Une trentaine de dirigeants africains et européens se réunissent à Paris avec les grandes organisations économiques internationales, à l’initiative de la France, pour tenter de sauver l’Afrique de l’asphyxie financière.

L’Afrique fait figure de continent relativement épargné sur le plan sanitaire, avec seulement 130.000 morts du Covid-19 sur un total mondial de près de 3,4 millions de morts. Mais elle en sort financièrement exsangue.

La réunion de Paris, qui débute à 13 heures locales (11h00 GMT), sous la houlette d’Emmanuel Macron, sera divisée en deux sessions, l’une sur le “financement et le traitement de la dette” publique, l’autre sur “le secteur privé africain”.

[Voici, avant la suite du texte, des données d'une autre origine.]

(** C8 (amended).  [_enqueue] keeps no record of the tasks in flight and
    decides the same whatever they are.  It submits a task for a path only
    when the call starts at least [DEBOUNCE_SECONDS] after the starting time
    recorded for the last submission for that path and the probe has
    answered [True], at least the stability timeout later; the task is then
    added to those in flight, next to any earlier task for the same path. *)
Theorem C8_submission_ignores_tasks_in_flight
    fuel sizes archive st st' running :
  _enqueue fuel sizes archive st = Some st' →
  (∃ st'',
     _enqueue fuel sizes archive
       (mkState (clock st) (_last_processed st) (submitted st) running)
     = Some st'' ∧
     clock st'' = clock st' ∧
     _last_processed st'' = _last_processed st' ∧
     submitted st'' = submitted st') ∧
  (submitted st' = submitted st ∨ submitted st' = submitted st ++ [archive]) ∧
  (submitted st' = submitted st ++ [archive] →
   (DEBOUNCE_SECONDS
    ≤ clock st - default 0%Z (_last_processed st !! archive))%Z ∧
   (clock st + default_timeout ≤ clock st')%Z ∧
   _last_processed st' !! archive = Some (clock st) ∧
   in_flight st' = in_flight st ++ [archive]).
Proof.
  intros He. split; [|split].
  - revert He. unfold _enqueue. cbn [clock _last_processed submitted in_flight].
    destruct (clock st - default 0%Z (_last_processed st !! archive)
              <? DEBOUNCE_SECONDS)%Z.
    + intros [= <-]. by eexists.
    + destruct (_wait_until_stable fuel (sizes archive) default_timeout
                  default_poll_interval (clock st)) as [[[] T]|]; [| |done];
        intros [= <-]; by eexists.
  - apply enqueue_cases in He
      as [[_ ->] | [(T & _ & _ & ->) | (T & _ & _ & ->)]];
      [by left | by left | by right].
  - intros Hsub.
    apply enqueue_cases in He
      as [[_ ->] | [(T & _ & _ & ->) | (T & Hge & Hs & ->)]].
    + apply (f_equal length) in Hsub. rewrite length_app in Hsub.
      simpl in Hsub. lia.
    + apply (f_equal length) in Hsub. rewrite length_app in Hsub.
      simpl in Hsub. lia.
    + apply stable_window_later in Hs; [|done].
      cbn [clock _last_processed in_flight].
      by rewrite lookup_insert_eq.
Qed.

Lemma C8_witness :
  ∃ st', _enqueue 30 (growing_until 1000500) run42
           (mkState 1002500 (<[run42 := 1000000%Z]> ∅) [run42] [run42])
         = Some st' ∧
         in_flight st' = [run42; run42].
Proof.
  pose (st' := mkState 1004500 (<[run42 := 1002500%Z]> (<[run42 := 1000000%Z]> ∅))
                 [run42; run42] [run42; run42]).
  assert (_enqueue 30 (growing_until 1000500) run42
            (mkState 1002500 (<[run42 := 1000000%Z]> ∅) [run42] [run42])
          = Some st') as He by (vm_compute; reflexivity).
  exists st'. split; [exact He|].
  destruct (C8_submission_ignores_tasks_in_flight _ _ _ _ _ [] He)
    as (_ & _ & Hsub).
  destruct (Hsub eq_refl) as (_ & _ & _ & Hin). exact Hin.
Defined.

(** ** Further properties and examples *)

(** Under [_process_zip] every written file lies strictly inside the output
    root, in its [fail] directory. *)
Lemma process_zip_writes_inside_root disk root_out archive :
  Forall (fun w => strictly_inside root_out w.1 ∧
                   parent w.1 = root_out // "fail")
         (artifacts_of_archive disk root_out archive).
Proof.
  unfold artifacts_of_archive.
  destruct (disk !! archive) as [[|members]|]; try by constructor.
  eapply Forall_impl; [apply artifacts_confined|].
  intros w (m & _ & _ & _ & _ & Hpar & Hin). split; [|done].
  eapply strictly_inside_trans; [|exact Hin].
  by apply truediv_plain_inside.
Qed.

(** Without the [try] of Observer_v3, the exception of a corrupt archive
    escapes [_process_zip] of Observer_v2 and nothing is printed. *)
Example process_zip_v2_lets_exception_escape :
  let r := Observer_v2._process_zip
             (<[run42 := NotAZip]> ∅) out_root run42 fresh_daemon in
  r.2 = Some BadZipFile ∧ stderr r.1 = [].
Proof. by vm_compute. Qed.

Example name_of_traversal :
  name (Path_of "../../etc/cron.d/evil.LOG") = "evil.LOG".
Proof. reflexivity. Qed.

Example suffix_is_case_preserving :
  suffix (Path_of "/tmp/dir1/run42.ZIP") = ".ZIP".
Proof. reflexivity. Qed.

Example suffix_of_dotfile : suffix (Path_of "/tmp/dir1/.zip") = EmptyString.
Proof. reflexivity. Qed.

(** Events for directories and for files without the [.zip] suffix leave
    the handler as it was. *)
Lemma handle_event_ignores_other_suffix fuel sizes path_str st :
  lower (suffix (Path_of path_str)) ≠ ".zip" →
  _handle_event fuel sizes path_str st = Some st.
Proof.
  intros H. unfold _handle_event.
  by destruct (String.eqb_spec (lower (suffix (Path_of path_str))) ".zip").
Qed.

Lemma dispatch_ignores_directories fuel sizes event st :
  is_directory event = true → dispatch fuel sizes event st = Some st.
Proof.
  intros H. unfold dispatch, on_created, on_modified, on_moved.
  rewrite H. by destruct (kind event).
Qed.

(** A file that stays as it is passes the probe after exactly one timeout. *)
Example stable_file_is_submitted :
  _enqueue 30 (growing_until 0) run42 (init_state 1000000)
  = Some (mkState 1002000 (<[run42 := 1000000%Z]> ∅) [run42] [run42]).
Proof. by vm_compute. Qed.

(** A file that is gone at the third poll is abandoned there. *)
Example vanished_file_is_abandoned :
  _enqueue 30 (fun _ t => if (t <? 1000300)%Z then Some 7%Z else None)
    run42 (init_state 1000000)
  = Some (mkState 1000300 ∅ [] []).
Proof. by vm_compute. Qed.

(* ===================================================================== *)
(** * Further properties of the code *)
(* ===================================================================== *)

(** ** The predicate *)

Lemma bytes_lower_length buf : length (bytes_lower buf) = length buf.
Proof. unfold bytes_lower. apply length_map. Qed.

Lemma ci_contains_length keyword buf :
  ci_contains keyword buf → (length keyword ≤ length buf)%nat.
Proof.
  intros (pre & w & post & -> & <-).
  rewrite !length_app, bytes_lower_length. lia.
Qed.

(** X1.  A buffer of fewer than four bytes, the empty one included, never
    holds the keyword. *)
Theorem X1_short_buffer_never_matches buf :
  (length buf < 4)%nat → Observer_v3._contains_fail buf = false.
Proof.
  intros Hlen. destruct (Observer_v3._contains_fail buf) eqn:Hc; [|done].
  apply contains_fail_v3_spec, ci_contains_length in Hc.
  change (length (b "fail")) with 4%nat in Hc. lia.
Qed.

Lemma X1_witness : Observer_v3._contains_fail (b "FAI") = false.
Proof. apply X1_short_buffer_never_matches. simpl. lia. Defined.
Lemma traces_show_result P verbose r :
traces (E := E) P any (show_result verbose r).
Proof.
unfold show_result, print_panel.
eapply traces_bind with (Q1 := any); [apply traces_console_print|].
intros _ _.
eapply traces_bind with (Q1 := any); [apply traces_console_print|].
intros _ _. apply traces_when.
eapply traces_bind with (Q1 := any); [apply traces_console_print|].
intros _ _.
eapply traces_bind with (Q1 := any); [|intros _ _; apply traces_console_print].
apply traces_for_each. intros [i stem] []. apply traces_console_print.
Qed.

Lemma traces_check_and_run fs audio_file verbose :
traces (returns_stems_of audio_file) any
  (check_and_run fs audio_file verbose).
Proof.
unfold check_and_run.
eapply traces_bind with (Q1 := any); [apply traces_lift|].
intros [ok msg] _.
eapply traces_bind with (Q1 := any).
{ apply traces_when. unfold reject, print_error, sys_exit.
  eapply traces_bind with (Q1 := any); [apply traces_console_print|].
  intros _ _.
  eapply traces_bind with (Q1 := any); [apply traces_console_print|].
  intros _ _. apply traces_raise. }
intros _ _. apply traces_try_except.
- unfold try_body, print_info.
  eapply traces_bind with (Q1 := any); [apply traces_console_print|].
  intros _ _.
  eapply traces_bind with (Q1 := any); [apply traces_console_print|].
  intros _ _.
  eapply traces_bind with (Q1 := any); [|intros; apply traces_show_result].
  unfold run_with_progress.
  eapply traces_bind with (Q1 := any); [apply traces_on_ext|]. intros _ _.
  apply traces_finally; [|apply traces_on_ext].
  eapply traces_bind with (Q1 := any); [apply traces_on_ext|]. intros task _.
  eapply traces_weaken; [|apply traces_process_audio]. done.
- unfold on_keyboard_interrupt, print_error, sys_exit.
  eapply traces_bind with (Q1 := any); [apply traces_console_print|].
  intros _ _.
  eapply traces_bind with (Q1 := any); [apply traces_console_print|].
  intros _ _. apply traces_raise.
- intros msg'. unfold on_exception, print_error, sys_exit.
  eapply traces_bind with (Q1 := any); [apply traces_console_print|].
  intros _ _.
  eapply traces_bind with (Q1 := any); [apply traces_console_print|].
  intros _ _.
  eapply traces_bind with (Q1 := any);
    [apply traces_when, traces_console_print|].
  intros _ _. apply traces_raise.
Qed.

End TraceOfRun.

(** ** The command: its steps *)

Section CliRun.
Import Pathlib AudioProcessor Cli.
Context {E : Type} `{!Progress E} {parser : Rich}.

Lemma separate_split fs audio_file output_dir verbose :
separate (E := E) fs audio_file output_dir verbose =
(when verbose (print_header audio_file output_dir) ;;
 check_and_run fs audio_file verbose).
Proof. reflexivity. Qed.

Lemma console_print_accepted x (w : world E) :
render_error x = None →
console_print x w =
(Returns (),
 mkWorld (ext w) (console w ++ [x]) (clock w) (sigint w) (trace w)).
Proof. intros Hx. unfold console_print. by rewrite Hx. Qed.

Lemma console_print_refused x msg (w : world E) :
render_error x = Some msg →
console_print x w = (Raises (Exception msg), w).
Proof. intros Hx. unfold console_print. by rewrite Hx. Qed.

Lemma bind_console_print {B} x (k : unit → Eff (world E) B) w :
render_error x = None →
(console_print x ≫= k) w =
k () (mkWorld (ext w) (console w ++ [x]) (clock w) (sigint w) (trace w)).
Proof. intros Hx. by rewrite bind_run, console_print_accepted. Qed.

(** Markup that passes the check is printed. *)
Lemma balanced_accepted s style :
Tags.balanced s = true → render_error (Markup s style) = None.
Proof. apply markup_error_balanced. Qed.

Lemma header_accepted :
render_error
  (Markup (PyStr.nl +:+ "[bold cyan]═══ Audio Stem Separator ═══[/bold cyan]"
           +:+ PyStr.nl) "") = None.
Proof. by apply balanced_accepted. Qed.

Lemma formats_accepted :
render_error
  (Markup (PyStr.nl +:+
           "[dim]Supported formats: .flac, .m4a, .mp3, .ogg, .wav[/dim]"
           +:+ PyStr.nl) "yellow") = None.
Proof. by apply balanced_accepted. Qed.


Lemma newline_accepted : render_error (Markup PyStr.nl "") = None.
Proof. by apply balanced_accepted. Qed.

Lemma header_run audio_file output_dir verbose (w : world E) :
when verbose (print_header audio_file output_dir) w =
(Returns (),
 mkWorld (ext w) (console w ++ header_items audio_file output_dir verbose)
   (clock w) (sigint w) (trace w)).
Proof.
destruct w as [e co cl si tr]. unfold header_items.
destruct verbose; simpl.
- unfold print_header, print_info.
  rewrite bind_console_print by apply header_accepted.
  rewrite bind_console_print by done.
  cbn [ext console clock sigint trace].
  destruct (truthy output_dir); simpl.
  + rewrite console_print_accepted by done. simpl. by rewrite <-!app_assoc.
  + unfold mret, eff_ret. by rewrite <-!app_assoc.
- unfold mret, eff_ret. by rewrite app_nil_r.
Qed.

Lemma formats_line :
PyStr.nl +:+ "[dim]Supported formats: " +:+
  PyStr.join ", " get_supported_formats +:+ "[/dim]" +:+ PyStr.nl =
PyStr.nl +:+ "[dim]Supported formats: .flac, .m4a, .mp3, .ogg, .wav[/dim]"
  +:+ PyStr.nl.
Proof. by vm_compute. Qed.

Lemma reject_run error_message (w : world E) :
reject error_message w =
(Raises (SystemExit 1),
 mkWorld (ext w) (console w ++ reject_items error_message)
   (clock w) (sigint w) (trace w)).
Proof.
destruct w as [e co cl si tr].
unfold reject, print_error, sys_exit, raise.
rewrite bind_console_print by done. rewrite formats_line.
rewrite bind_console_print by apply formats_accepted.
cbn [ext console clock sigint trace].
unfold reject_items. by rewrite <-app_assoc.
Qed.

End CliRun.

(** ** The command: what it prints and what it asks of the progress bar *)

Section SilentFacts.
Import Pathlib AudioProcessor Cli.
Context {E : Type} `{!Progress E} {parser : Rich}.

Lemma silent_ret {A} (a : A) : silent (E := E) (mret a).
Proof. by intros w. Qed.

Lemma silent_bind {A B} (m : Eff (world E) A) (k : A → Eff (world E) B) :
silent m → (∀ a, silent (k a)) → silent (m ≫= k).
Proof.
intros Hm Hk w. rewrite bind_run. specialize (Hm w).
destruct (m w) as [[a|e] w1]; simpl in *; [|done].
by rewrite Hk.
Qed.

Lemma silent_log ev : silent (E := E) (log ev).
Proof. by intros w. Qed.

Lemma silent_time_time : silent (E := E) time_time.
Proof. by intros w. Qed.

Lemma silent_time_sleep d : silent (E := E) (time_sleep d).
Proof. intros w. unfold time_sleep. by destruct (sigint w) as [[|n]|]. Qed.

Lemma silent_on_ext {A} (m : Eff E A) : silent (on_ext m).
Proof. intros w. unfold on_ext. by destruct (m (ext w)). Qed.

Lemma silent_for_each {A B} (l : list A) (body : A → B → Eff (world E) B) :
(∀ x acc, silent (body x acc)) → ∀ acc, silent (for_each l body acc).
Proof.
intros Hb. induction l as [|x l IH]; intros acc; [apply silent_ret|].
rewrite for_each_cons. by apply silent_bind.
Qed.

Lemma silent_finally {A} (m : Eff (world E) A) leave :
silent m → silent leave → silent (finally m leave).
Proof.
intros Hm Hl w. unfold finally. specialize (Hm w).
destruct (m w) as [r w1]. specialize (Hl w1).
destruct (leave w1) as [q w2]. simpl in *.
destruct r, q; simpl; congruence.
Qed.

(** [process_audio] prints nothing, whatever its callback does. *)
Lemma silent_process_audio file_path (cb : string → Q → Eff E unit) :
silent (process_audio file_path cb).
Proof.
unfold process_audio.
apply silent_bind; [apply silent_log|]. intros _.
apply silent_bind; [apply silent_time_time|]. intros start_time.
apply silent_bind.
{ apply silent_for_each. intros [i step] acc. unfold process_step, invoke.
  apply silent_bind.
  { apply silent_bind; [apply silent_log|]. intros _. apply silent_on_ext. }
  intros _. apply silent_bind; [apply silent_time_sleep|]. intros _.
  destruct (_ =? _); apply silent_ret. }
intros generated_stems.
apply silent_bind; [apply silent_time_time|]. intros end_time.
apply silent_bind; [apply silent_log|]. intros _. apply silent_ret.
Qed.

Lemma silent_run_with_progress audio_file :
silent (run_with_progress audio_file).
Proof.
unfold run_with_progress.
apply silent_bind; [apply silent_on_ext|]. intros _.
apply silent_finally; [|apply silent_on_ext].
apply silent_bind; [apply silent_on_ext|]. intros task.
apply silent_process_audio.
Qed.

End SilentFacts.

Section PrintFacts.
Import Pathlib AudioProcessor Cli.
Context {E : Type} `{!Progress E} {parser : Rich}.

Lemma add_console_nil (w : world E) : add_console w [] = w.
Proof. destruct w. unfold add_console. simpl. by rewrite app_nil_r. Qed.

Lemma add_console_app (w : world E) a b :
add_console (add_console w a) b = add_console w (a ++ b).
Proof. unfold add_console. simpl. by rewrite app_assoc. Qed.

Lemma ext_add_console (w : world E) items : ext (add_console w items) = ext w.
Proof. done. Qed.

Lemma trace_add_console (w : world E) items :
trace (add_console w items) = trace w.
Proof. done. Qed.

Lemma refused_app a b :
refused (a ++ b) =
match refused a with Some msg => Some msg | None => refused b end.
Proof.
induction a as [|x a IH]; [done|]. cbn [app refused].
by destruct (render_error x).
Qed.

Lemma printed_app a b :
printed (a ++ b) =
printed a ++ match refused a with Some _ => [] | None => printed b end.
Proof.
induction a as [|x a IH]; [done|]. cbn [app refused printed].
destruct (render_error x); [done|]. by rewrite IH.
Qed.

(** What is printed is a part of what was to be printed. *)
Lemma printed_sublist items : printed items `prefix_of` items.
Proof.
induction items as [|x items IH]; [done|]. cbn [printed].
destruct (render_error x); [apply prefix_nil|]. by apply prefix_cons.
Qed.

(** Nothing is held back when rich takes every item. *)
Lemma all_accepted items :
Forall (λ x, render_error x = None) items →
refused items = None ∧ printed items = items.
Proof.
induction 1 as [|x items Hx _ [IH1 IH2]]; [done|].
cbn [refused printed]. rewrite Hx. split; [done|]. by rewrite IH2.
Qed.


Lemma prints_ret : prints (E := E) [] (mret ()).
Proof. intros w. cbn [refused printed]. by rewrite add_console_nil. Qed.

Lemma prints_console_print x : prints (E := E) [x] (console_print x).
Proof.
intros w. cbn [refused printed]. unfold console_print.
destruct (render_error x); [by rewrite add_console_nil|done].
Qed.

Lemma prints_bind a b (m : Eff (world E) unit) (k : unit → Eff (world E) unit) :
prints a m → prints b (k ()) → prints (a ++ b) (m ≫= k).
Proof.
intros Hm Hk w. rewrite bind_run, Hm, refused_app, printed_app.
destruct (refused a); [by rewrite app_nil_r|].
by rewrite Hk, add_console_app.
Qed.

Le dirigeant français conclura le sommet par une conférence de presse conjointe avec le président de la République démocratique du Congo, Félix Tshisekedi, à la tête de l’Union africaine.

L’idée de ce “Sommet sur le financement des économies africaines” a germé à l’automne, quand le FMI a chiffré à 290 milliards de dollars les besoins de financement non couverts de l’Afrique d’ici 2023.

Certes, l’économie du continent, qui a connu sa première récession en un demi-siècle l’an passé à cause de la pandémie, devrait rebondir de 3,4% en 2021 et de 4% en 2022.

Et un moratoire mis en place en avril 2020 a permis de donner un peu d’air au pays africains les plus endettés.

Mais cela ne suffira pas. Les dettes publiques explosent et en 2021, 39 millions d’Africains pourraient tomber dans l’extrême pauvreté, selon la Banque africaine de développement (BAD).